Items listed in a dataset
Fixpoint float_of_pos (p : positive) : float :=
  match p with
  | xH => 1%float
  | xO q => (2 * float_of_pos q)%float
  | xI q => (2 * float_of_pos q + 1)%float
  end.

(** An HTTP status as a JavaScript number. *)
Definition number_of_N (n : N) : float :=
  match n with N0 => 0%float | Npos p => float_of_pos p end.

(** [form.append(name, value, filename)].  With three arguments only the
    overload [append(name, blobValue, filename)] applies: a value that is
    not a [Blob] is a [TypeError]. *)
Definition append_file (form : FormData) (name : jsstring)
  (value : FormDataEntryValue) (filename : jsstring) : exn + FormData :=
  match value with
  | FFile b _ => inr (form ++ [(name, FFile b filename)])
  | FText _ =>
      inl (TypeError "Failed to execute 'append' on 'FormData': parameter 2 is not of type 'Blob'")
  end.

Definition error_body (msg : string) : jsval :=
  JObj [(js "error", JStr (js msg))].

Definition asr_request (url : jsstring) (form : FormData) : request :=
  Fetch url (mkInit (js "POST") [] (BodyForm form)).

Definition POST (env : Env) (req : NextRequest) : prog unit NextResponse :=
  try_catch
    (match ASR_SERVER_URL env with
     | None | Some [] =>
         Ret (NextResponse_json (error_body "ASR_SERVER_URL is not configured") 500)
     | Some ASR_URL =>
         formData <- match req with
                     | ReqForm f => Ret f
                     | _ => Throw (TypeError "Content-Type was not multipart/form-data")
                     end ;;
         match form_get (js "audio") formData with
         | None | Some (FText []) =>
             (* !audio *)
             Ret (NextResponse_json (error_body "Missing audio file") 400)
         | Some audio =>
             forwardForm <- match append_file [] (js "file") audio (js "input.webm") with
                            | inl e => Throw e
                            | inr f => Ret f
                            end ;;
             res <- await (asr_request ASR_URL forwardForm) ;;
             if negb (res_ok res) then
               let errorText := match res_text res with Some t => t | None => [] end in
               Ret (NextResponse_json
                      (JObj [(js "error", JStr (js "ASR backend error"));
                             (js "backendStatus", JNum (number_of_N (res_status res)));
                             (js "backendDetail", JStr errorText)]) 500)
             else
               let data := match res_json res with Some d => d | None => JNull end in
               if negb (truthy data) || negb (is_string (get data (js "text"))) then
                 Ret (NextResponse_json
                        (error_body "Invalid response from ASR backend") 500)
               else
                 text <- call_trim (get data (js "text")) ;;
                 Ret (NextResponse_json (JObj [(js "text", JStr text)]) 200)
         end
     end)
    (fun err =>
       Ret (NextResponse_json (error_body "Internal server error in /api/asr") 500)).

Definition handle (world : oracle) (env : Env) (req : NextRequest)
  : (exn + NextResponse) * list request :=
  let '(out, _, log) := run world (POST env req) tt [] in (out, log).

End AsrRelay.

(** ** The second copy of the Transcription Relay

    The repository holds a second copy of [app/api/asr/route.ts]: it reads
    the upload from the field [file], tests that it is a [Blob], and
    relays the text of the backend as it comes. *)

Module AsrRelayFile.
Import AsrRelay.

Definition POST (env : Env) (req : NextRequest) : prog unit NextResponse :=
  try_catch
    (match ASR_SERVER_URL env with
     | None | Some [] =>
         Ret (NextResponse_json (error_body "ASR_SERVER_URL is not configured") 500)
     | Some asrServerUrl =>
         incomingForm <- match req with
                         | ReqForm f => Ret f
                         | _ => Throw (TypeError "Content-Type was not multipart/form-data")
                         end ;;
         match form_get (js "file") incomingForm with
         | Some (FFile b name) =>
             forwardForm <- match append_file [] (js "file") (FFile b name)
                                    (js "audio.webm") with
                            | inl e => Throw e
                            | inr f => Ret f
                            end ;;
             res <- await (asr_request asrServerUrl forwardForm) ;;
             if negb (res_ok res) then
               let text := match res_text res with Some t => t | None => [] end in
               Ret (NextResponse_json
                      (JObj [(js "error", JStr (js "ASR backend error"));
                             (js "detail",
                              match text with [] => JUndefined | _ => JStr text end)])
                      502)
             else
               let data := match res_json res with Some d => d | None => JNull end in
               if negb (truthy data) || negb (is_string (get data (js "text"))) then
                 Ret (NextResponse_json (error_body "Invalid ASR response format") 502)
               else
                 Ret (NextResponse_json (JObj [(js "text", get data (js "text"))]) 200)
         | _ =>
             (* !file || !(file instanceof Blob) *)
             Ret (NextResponse_json
                    (error_body "Missing audio file in 'file' field") 400)
         end
     end)
    (fun err =>
       Ret (NextResponse_json (error_body "Internal server error in /api/asr") 500)).

Definition handle (world : oracle) (env : Env) (req : NextRequest)
  : (exn + NextResponse) * list request :=
  let '(out, _, log) := run world (POST env req) tt [] in (out, log).

End AsrRelayFile.

(** ** The chat page: [app/page.tsx] *)

Module ChatPage.

Inductive Role : Type := user | assistant.

Record ChatMessage : Type := mkMessage { role : Role; content : jsval }.

Definition languageOptions : list (jsstring * jsstring) := [
  (js "auto", js "Auto detect");
  (js "english", js "English / Singlish");
  (js "mandarin", js "Mandarin");
  (js "cantonese", js "Cantonese");
  (js "hokkien", js "Hokkien");
  (js "teochew", js "Teochew")
].

Definition ASR_ROUTE : jsstring := js "/api/asr".

(** The values of the [useState] hooks.  A render hands its values to the
    closures it creates: a handler reads the [State] of the render that
    made it, and writes through the setters. *)
Record State : Type := mkState {
  messages : list ChatMessage;
  input : jsstring;
  language : jsstring;
  loading : bool;
  errorText : jsval;
  isRecording : bool;
  isTranscribing : bool;
  recordingError : jsstring;
  volumeLevel : float
}.

Definition initial_state : State :=
  mkState [] [] (js "auto") false (JStr []) false false [] 0%float.

Definition set_messages (f : list ChatMessage -> list ChatMessage) (s : State) : State :=
  mkState (f (messages s)) (input s) (language s) (loading s) (errorText s)
    (isRecording s) (isTranscribing s) (recordingError s) (volumeLevel s).
Definition set_input (v : jsstring) (s : State) : State :=
  mkState (messages s) v (language s) (loading s) (errorText s)
    (isRecording s) (isTranscribing s) (recordingError s) (volumeLevel s).
Definition set_language (v : jsstring) (s : State) : State :=
  mkState (messages s) (input s) v (loading s) (errorText s)
    (isRecording s) (isTranscribing s) (recordingError s) (volumeLevel s).
Definition set_loading (v : bool) (s : State) : State :=
  mkState (messages s) (input s) (language s) v (errorText s)
    (isRecording s) (isTranscribing s) (recordingError s) (volumeLevel s).
Definition set_errorText (v : jsval) (s : State) : State :=
  mkState (messages s) (input s) (language s) (loading s) v
    (isRecording s) (isTranscribing s) (recordingError s) (volumeLevel s).
Definition set_isRecording (v : bool) (s : State) : State :=
  mkState (messages s) (input s) (language s) (loading s) (errorText s)
    v (isTranscribing s) (recordingError s) (volumeLevel s).
Definition set_isTranscribing (v : bool) (s : State) : State :=
  mkState (messages s) (input s) (language s) (loading s) (errorText s)
    (isRecording s) v (recordingError s) (volumeLevel s).
Definition set_recordingError (v : jsstring) (s : State) : State :=
  mkState (messages s) (input s) (language s) (loading s) (errorText s)
    (isRecording s) (isTranscribing s) v (volumeLevel s).
Definition set_volumeLevel (v : float) (s : State) : State :=
  mkState (messages s) (input s) (language s) (loading s) (errorText s)
    (isRecording s) (isTranscribing s) (recordingError s) v.
(** * A shallow embedding of znkr.io/diff

    The development follows the Go sources: [internal/impl/myers.go] (the
    linear-space Myers engine), [internal/impl/api.go] (the diff driver and the
    preprocessor), [internal/rvecs] (result vectors and the hunk grouper),
    [diff.go] (edits), [internal/config] (options) and
    [internal/indentheuristic].

    Go's [int] is a 64-bit integer; every index and counter of the algorithms
    stays far inside that range for inputs that fit in memory, so ints are
    modelled as [Z]. Indexing a slice outside of its length panics in Go; the
    model returns [None] there. Loops of the form [for ... ; ; d++] that the
    source leaves unbounded are given an explicit fuel; running out of fuel is
    also [None]. *)

From Stdlib Require Import ZArith Lia.
From stdpp Require Import base list gmap strings.
From Stdlib Require Import Ascii.

Local Open Scope Z_scope.

(** Sequencing of code that may panic (or, for unbounded loops, not finish). *)
Notation "'let?' x ':=' m 'in' k" := (match m with Some x => k | None => None end)
  (at level 200, x pattern, m at level 100, right associativity).

Definition MinInt : Z := - 2 ^ 63.
Definition MaxInt : Z := 2 ^ 63 - 1.

(** ** Go slices *)

(** [l[i]]; an index past the end finds no element, a negative one is
    refused before the lookup. *)
Definition sget {A} (l : list A) (i : Z) : option A :=
  if 0 <=? i then l !! Z.to_nat i else None.

(** [l[i] = a]; [None] when [i] is out of range. *)
Definition sset {A} (l : list A) (i : Z) (a : A) : option (list A) :=
  if 0 <=? i then
    match l !! Z.to_nat i with Some _ => Some (<[Z.to_nat i := a]> l) | None => None end
  else None.

Definition zlen {A} (l : list A) : Z := Z.of_nat (length l).

(** The sub-slice [l[lo:hi]]. *)
Definition slice {A} (l : list A) (lo hi : Z) : list A :=
  take (Z.to_nat (hi - lo)) (drop (Z.to_nat lo) l).

(** A zero-initialised [[]int] of length [vlen], as [make([]int, vlen)]. The
    entries are stored in a finite map; an absent key reads as 0. *)
Record varr := VArr { vlen : Z; vmap : gmap Z Z }.

Definition vmake (n : Z) : varr := VArr n ∅.

Definition vget (v : varr) (i : Z) : option Z :=
  if (0 <=? i) && (i <? vlen v) then Some (default 0 (vmap v !! i)) else None.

● **The task**: Using the data above, repeat exactly the lines that begin at the line with "overload [append(name, blobValue, filename)]" and end at the line with "res <- await (asr_request ASR_URL", both ends included.

● **Reply**:
    overload [append(name, blobValue, filename)] applies: a value that is
    not a [Blob] is a [TypeError]. *)
Definition append_file (form : FormData) (name : jsstring)
  (value : FormDataEntryValue) (filename : jsstring) : exn + FormData :=
  match value with
  | FFile b _ => inr (form ++ [(name, FFile b filename)])
  | FText _ =>
      inl (TypeError "Failed to execute 'append' on 'FormData': parameter 2 is not of type 'Blob'")
  end.

Definition error_body (msg : string) : jsval :=
  JObj [(js "error", JStr (js msg))].

Definition asr_request (url : jsstring) (form : FormData) : request :=
  Fetch url (mkInit (js "POST") [] (BodyForm form)).

Definition POST (env : Env) (req : NextRequest) : prog unit NextResponse :=
  try_catch
    (match ASR_SERVER_URL env with
     | None | Some [] =>
         Ret (NextResponse_json (error_body "ASR_SERVER_URL is not configured") 500)
     | Some ASR_URL =>
         formData <- match req with
                     | ReqForm f => Ret f
                     | _ => Throw (TypeError "Content-Type was not multipart/form-data")
                     end ;;
         match form_get (js "audio") formData with
         | None | Some (FText []) =>
             (* !audio *)
             Ret (NextResponse_json (error_body "Missing audio file") 400)
         | Some audio =>
             forwardForm <- match append_file [] (js "file") audio (js "input.webm") with
                            | inl e => Throw e
                            | inr f => Ret f
                            end ;;
             res <- await (asr_request ASR_URL forwardForm) ;;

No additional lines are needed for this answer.